Edit: Illustrated behaviour:
1) Always converges on same solution for each DISTANCE_CAP regardless of all the randomisation in the initialisation and progression of the solution
2) Modifying DISTANCE_CAP can result in single-location clusters or a giant blob
import math
from random import choice, shuffle
DISTANCE_CAP = 20
def crow_flies(lat1, lon1, lat2, lon2):
dx1,dy1 = (lat1/180)*3.141593,(lon1/180)*3.141593
dx2,dy2 = (lat2/180)*3.141593,(lon2/180)*3.141593
dlat,dlon = abs(dx2-dx1),abs(dy2-dy1)
a = (math.sin(dlat/2))**2 + (math.cos(dx1) * math.cos(dx2)
* (math.sin(dlon/2))**2)
c = 2*(math.atan2(math.sqrt(a),math.sqrt(1-a)))
km = 6373 * c
return km
# Aim: separate these back out
manchester = [[53.486286, -2.251476, 1],
[53.483586, -2.254534, 2],
[53.475158, -2.248011, 3],
[53.397161, -2.509189, 4]]
stoke = [[53.037375, -2.262903, 5],
[53.031031, -2.199587, 6]]
birmingham = [[52.443368, -1.975714, 7],
[52.429641, -1.902849, 8],
[52.483326, -1.817483, 9]]
# Mix them all together
combined_list = [item for item in manchester]
for item in stoke:
combined_list.append(item)
for item in birmingham:
combined_list.append(item)
shuffle(combined_list)
# Build a matrix:
matrix = {}
for item in combined_list:
for pair_item in combined_list:
if item[2] != pair_item[2]:
distance = crow_flies(item[0], item[1], pair_item[0], pair_item[1])

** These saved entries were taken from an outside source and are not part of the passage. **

(* ===== verification/ABAC.v ===== *)
(** * Attribute-based access control (abac/abac.go)

    Module [abac] is the package: [New] resolves named conditions, validates
    and sorts the rules; [Evaluate] evaluates the conditions of the rules in
    scope with one shared cost counter and lets denies override. *)

From S2P Require Import Prelude Attribute Request Decision Snapshot Engine Matching Conditions.

#[local] Open Scope Z_scope.

Module abac.

(** ** Data *)

Definition ErrInvalidRule := errors_New "invalid ABAC rule".
Definition ErrRuleLimitExceeded := errors_New "ABAC rule limit exceeded".
Definition ErrMatchLimitExceeded := errors_New "ABAC match limit exceeded".
Definition ErrBatchLimitExceeded := errors_New "ABAC batch limit exceeded".
Definition ErrUnknownNamedCondition := errors_New "unknown named ABAC condition".
Definition ErrDuplicateNamedCondition := errors_New "duplicate named ABAC condition".

Definition ReasonAllow : ReasonCode := "abac-allow".
Definition ReasonExplicitDeny : ReasonCode := "abac-explicit-deny".
Definition ReasonLimitExceeded : ReasonCode := "abac-limit-exceeded".

Record Rule := mkRule {
  Rule_ID : PolicyID;
  Rule_Priority : Z;
  Rule_Tenant : TenantID;
  Rule_Action : Action;
  Rule_ResourceType : ResourceType;
  Rule_ResourceID : ResourceID;
  Rule_Effect : Outcome;
  Rule_Condition : option Condition;
  Rule_ConditionName : string;
  Rule_ConditionVersion : Z
}.

Record NamedCondition := mkNamedCondition {
  Named_Name : string;
  Named_Version : Z;
  Named_Condition : option Condition
}.

Record Limits := mkLimits {
  MaxRules : Z;
  MaxDepth : Z;
  MaxCost : Z;
  MaxMatches : Z;
  MaxSetSize : Z;
  MaxBatchSize : Z;
  MaxNamedConditions : Z
}.

Record Evaluator := mkABACEvaluator {
  rules : list Rule;
  limits : Limits
}.

Definition Option := Evaluator → Evaluator.

Definition zero_limits : Limits := mkLimits 0 0 0 0 0 0 0.

Definition default_limits : Limits := mkLimits 1000 32 1000 100 1000 1000 1000.

(** ** Construction *)

Definition WithLimits (ls : Limits) : Option := λ evaluator,
  let current := limits evaluator in
  mkABACEvaluator (rules evaluator)
    (mkLimits (positive_or (MaxRules ls) (MaxRules current))
              (positive_or (MaxDepth ls) (MaxDepth current))
              (positive_or (MaxCost ls) (MaxCost current))
              (positive_or (MaxMatches ls) (MaxMatches current))
              (positive_or (MaxSetSize ls) (MaxSetSize current))
              (positive_or (MaxBatchSize ls) (MaxBatchSize current))
              (positive_or (MaxNamedConditions ls) (MaxNamedConditions current))).

Definition normalizedLimits (ls : Limits) : Limits :=
  limits (WithLimits ls (mkABACEvaluator [] default_limits)).

(** The loop of [validateConditionLimits]; the head of the list is the top of
    the stack. A nil condition on the stack panics. *)
Fixpoint validate_loop (fuel : nat) (ls : Limits) (stack : list (option Condition * Z)) (cardinality : Z) :
    Go (option error) :=
  match stack with
  | [] => Ret None
  | (current, depth) :: stack =>
      match fuel with
      | O => Ret (Some diverged)
      | S fuel =>
          if MaxDepth ls <? depth then Ret (Some ErrDepthExceeded)
          else match current with
          | None => Panic
          | Some condition =>
              match validate condition with
              | Some err => Ret (Some err)
              | None =>
                  let stack := map (λ child, (child, depth + 1)) (conditionChildren condition) ++ stack in
                  let localCardinality := conditionLocalCardinality condition in
                  if MaxSetSize ls - cardinality <? localCardinality then Ret (Some ErrSetLimitExceeded)
                  else validate_loop fuel ls stack (cardinality + localCardinality)
              end
          end
      end
  end.

(** One iteration per node of the tree. *)
Definition validateConditionLimits (condition : Condition) (ls : Limits) : Go (option error) :=
  validate_loop (Z.to_nat (cond_size condition)) ls [(Some condition, 1)] 0.

(** The loop of [New] over the named conditions. *)
Fixpoint named_loop (ls : Limits) (index : nat) (named : gmap (string * Z) Condition)
    (definitions : list NamedCondition) : Go (result (gmap (string * Z) Condition)) :=
  match definitions with
  | [] => Ret (Ok named)
  | definition :: definitions =>
      let args := [FmtString (Named_Name definition); FmtInt (Named_Version definition)] in
      match Named_Condition definition with
      | None => Ret (Err (fmt_Errorf "named condition %d: %w" [FmtInt (Z.of_nat index)] ErrInvalidCondition))
      | Some condition =>
          if bool_decide (Named_Name definition = "") || (Named_Version definition =? 0) then
            Ret (Err (fmt_Errorf "named condition %d: %w" [FmtInt (Z.of_nat index)] ErrInvalidCondition))
          else
            let key := (Named_Name definition, Named_Version definition) in
            if bool_decide (is_Some (named !! key)) then
              Ret (Err (fmt_Errorf "named condition %q version %d: %w" args ErrDuplicateNamedCondition))
            else
              err ← validateConditionLimits condition ls;
              match err with
              | Some err => Ret (Err (fmt_Errorf "named condition %q version %d: %w" args err))
              | None => named_loop ls (S index) (<[key := condition]> named) definitions
              end
      end
  end.

(** The condition a rule ends up with: its own, or the named one. *)
Definition resolve_condition (named : gmap (string * Z) Condition) (index : nat) (rule : Rule) :
    result (option Condition) :=
  if negb (bool_decide (Rule_ConditionName rule = "")) then
    if bool_decide (is_Some (Rule_Condition rule)) || (Rule_ConditionVersion rule =? 0) then
      Err (fmt_Errorf "rule %d: %w" [FmtInt (Z.of_nat index)] ErrInvalidRule)
    else match named !! (Rule_ConditionName rule, Rule_ConditionVersion rule) with
    | None => Err (fmt_Errorf "rule %q: %w" [FmtString (Rule_ID rule)] ErrUnknownNamedCondition)
    | Some condition => Ok (Some condition)
    end
  else if negb (Rule_ConditionVersion rule =? 0) then
    Err (fmt_Errorf "rule %d: %w" [FmtInt (Z.of_nat index)] ErrInvalidRule)
  else Ok (Rule_Condition rule).

Definition with_condition (rule : Rule) (condition : option Condition) : Rule :=
  mkRule (Rule_ID rule) (Rule_Priority rule) (Rule_Tenant rule) (Rule_Action rule) (Rule_ResourceType rule)
    (Rule_ResourceID rule) (Rule_Effect rule) condition (Rule_ConditionName rule) (Rule_ConditionVersion rule).

Definition rule_fields_invalid (rule : Rule) : bool :=
  bool_decide (Rule_ID rule = "") || bool_decide (Rule_Action rule = "") ||
  bool_decide (Rule_ResourceType rule = "") ||
  (negb (bool_decide (Rule_Effect rule = Allow)) && negb (bool_decide (Rule_Effect rule = Deny))).

(** The loop of [New] over the rules: returns them with their conditions. *)
Fixpoint rule_loop (ls : Limits) (named : gmap (string * Z) Condition) (index : nat) (ruleIDs : gset string)
    (rs : list Rule) : Go (result (list Rule)) :=
  match rs with
  | [] => Ret (Ok [])
  | rule :: rs =>
      match resolve_condition named index rule with
      | Err err => Ret (Err err)
      | Ok None => Ret (Err (fmt_Errorf "rule %d: %w" [FmtInt (Z.of_nat index)] ErrInvalidRule))
      | Ok (Some condition) =>
          if rule_fields_invalid rule then
            Ret (Err (fmt_Errorf "rule %d: %w" [FmtInt (Z.of_nat index)] ErrInvalidRule))
          else if bool_decide (Rule_ID rule ∈ ruleIDs) then
            Ret (Err (fmt_Errorf "rule %q: %w" [FmtString (Rule_ID rule)] ErrInvalidRule))
          else
            err ← validateConditionLimits condition ls;
            match err with
            | Some err => Ret (Err (fmt_Errorf "rule %q: %w" [FmtString (Rule_ID rule)] err))
            | None =>
                rest ← rule_loop ls named (S index) ({[Rule_ID rule]} ∪ ruleIDs) rs;
                Ret (rest ← rest; Ok (with_condition rule (Some condition) :: rest))
            end
      end
  end.

(** The comparison of [slices.SortFunc]. *)
Definition compare_rules (left right : Rule) : Z :=
  let priority := cmp_Compare_int (Rule_Priority right) (Rule_Priority left) in
  if negb (priority =? 0) then priority else cmp_Compare_string (Rule_ID left) (Rule_ID right).
Lemma children_build_Ok ds cs :
  children_build ds = Ok cs ↔ Forall2 (λ d child, ∃ c, condition_build d = Ok c ∧ child = Some c) ds cs.
Proof.
  revert cs. induction ds as [|d ds IH]; intros cs; simpl.
  { split; [by intros [= <-]|]. by intros ->%Forall2_nil_inv_l. }
  split.
  - destruct (condition_build d) as [c|] eqn:Ec; simpl; [|done].
    change (foldr _ (Ok []) ds) with (children_build ds).
    destruct (children_build ds) as [cs'|] eqn:Es; simpl; [|done]. intros [= <-].
    constructor; [by exists c|by apply IH].
  - intros (child & cs' & (c & -> & ->) & Hcs & ->)%Forall2_cons_inv_l. simpl.
    change (foldr _ (Ok []) ds) with (children_build ds). apply IH in Hcs. by rewrite Hcs.
Qed.

(** The shapes of a document that builds. *)
Lemma condition_build_inv d c :
  condition_build d = Ok c →
  (CD_Operator d = "all" ∧ ∃ cs, c = allCondition cs ∧ children_build (CD_Conditions d) = Ok cs) ∨
  (CD_Operator d = "any" ∧ ∃ cs, c = anyCondition cs ∧ children_build (CD_Conditions d) = Ok cs) ∨
  (CD_Operator d = "not" ∧ ∃ child c', CD_Condition d = Some child ∧ c = notCondition (Some c') ∧
     condition_build child = Ok c') ∨
  ((CD_Operator d ∉ ["all"; "any"; "not"]) ∧ build_leaf d = Ok c).
Proof.
  destruct d as [op src att v vs cs child text pre]. cbn [condition_build CD_Operator CD_Conditions CD_Condition].
  change (foldr _ (Ok []) cs) with (children_build cs). case_bool_decide as Eo.
  - destruct (children_build cs) as [cs'|] eqn:Es; simpl; [|done]. intros [= <-].
    apply elem_of_cons in Eo as [->|Eo]; [left|right; left]; [|apply list_elem_of_singleton in Eo as ->];
      (split; [done|by exists cs']).
  - case_bool_decide as En.
    + destruct child as [child|]; [|done]. destruct (condition_build child) as [c'|] eqn:Ec; simpl; [|done].
      intros [= <-]. right; right; left. split; [done|]. by exists child, c'.
    + intros E. do 3 right. split; [simpl; set_solver|done].
Qed.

matrix[(item[2], pair_item[2])] = distance
# pick a random starting location
available_locations = [combined_list[x][2] for x in range(len(combined_list))]
start_loc = choice(available_locations)
available_locations = [a for a in available_locations if a != start_loc]
all_clusters = []
single_cluster = []
single_cluster.append(start_loc)
# RECURSIVELY add items to our cluster until it cannot get larger, then start a
# new one
cluster_got_bigger = True
while available_locations:
if cluster_got_bigger == True:
cluster_got_bigger = False
for loc in single_cluster:
for item in available_locations:
distance = matrix[(loc, item)]
if distance < DISTANCE_CAP:
single_cluster.append(item)
available_locations = [a for a in available_locations if a != item]
cluster_got_bigger = True
if cluster_got_bigger == False:
all_clusters.append(single_cluster)
single_cluster = []
new_seed = choice(available_locations)
single_cluster.append(new_seed)
available_locations = [a for a in available_locations if a != new_seed]
cluster_got_bigger = True
if not available_locations:
all_clusters.append(single_cluster)
print all_clusters
May be my answer is too late.
But a quick solution is to construct a network data-structure from your cities and get the connected components of your graph:
Each city is a node
There is an edge between two cities if their inter-distance is lower than some threshold
Finally, use some python network module (i.e NetworkX).
The code will be something like this:
import networkx as nx
graph = nx.Graph()
# Add all vertices (cities) to the graph
for i, city in enumerate(cities):
graph.add_vertex(i)
# Add edges between cities that lie under a distance threshold
for i, city_one in enumerate(cities):
for j, city_two in enumerate(cities):
if j > i:
link_exists = calculate_distance(city_one, city_two) < threshold
if link_exists:
graph.add_edge(i,j)
# A list of sets, each set has the indices of cities
components = [c for c in sorted(nx.connected_components(G), reverse=False)]
The calculate_distance and threshold are supposed to be known, the first is a function and the second is the distance threshold.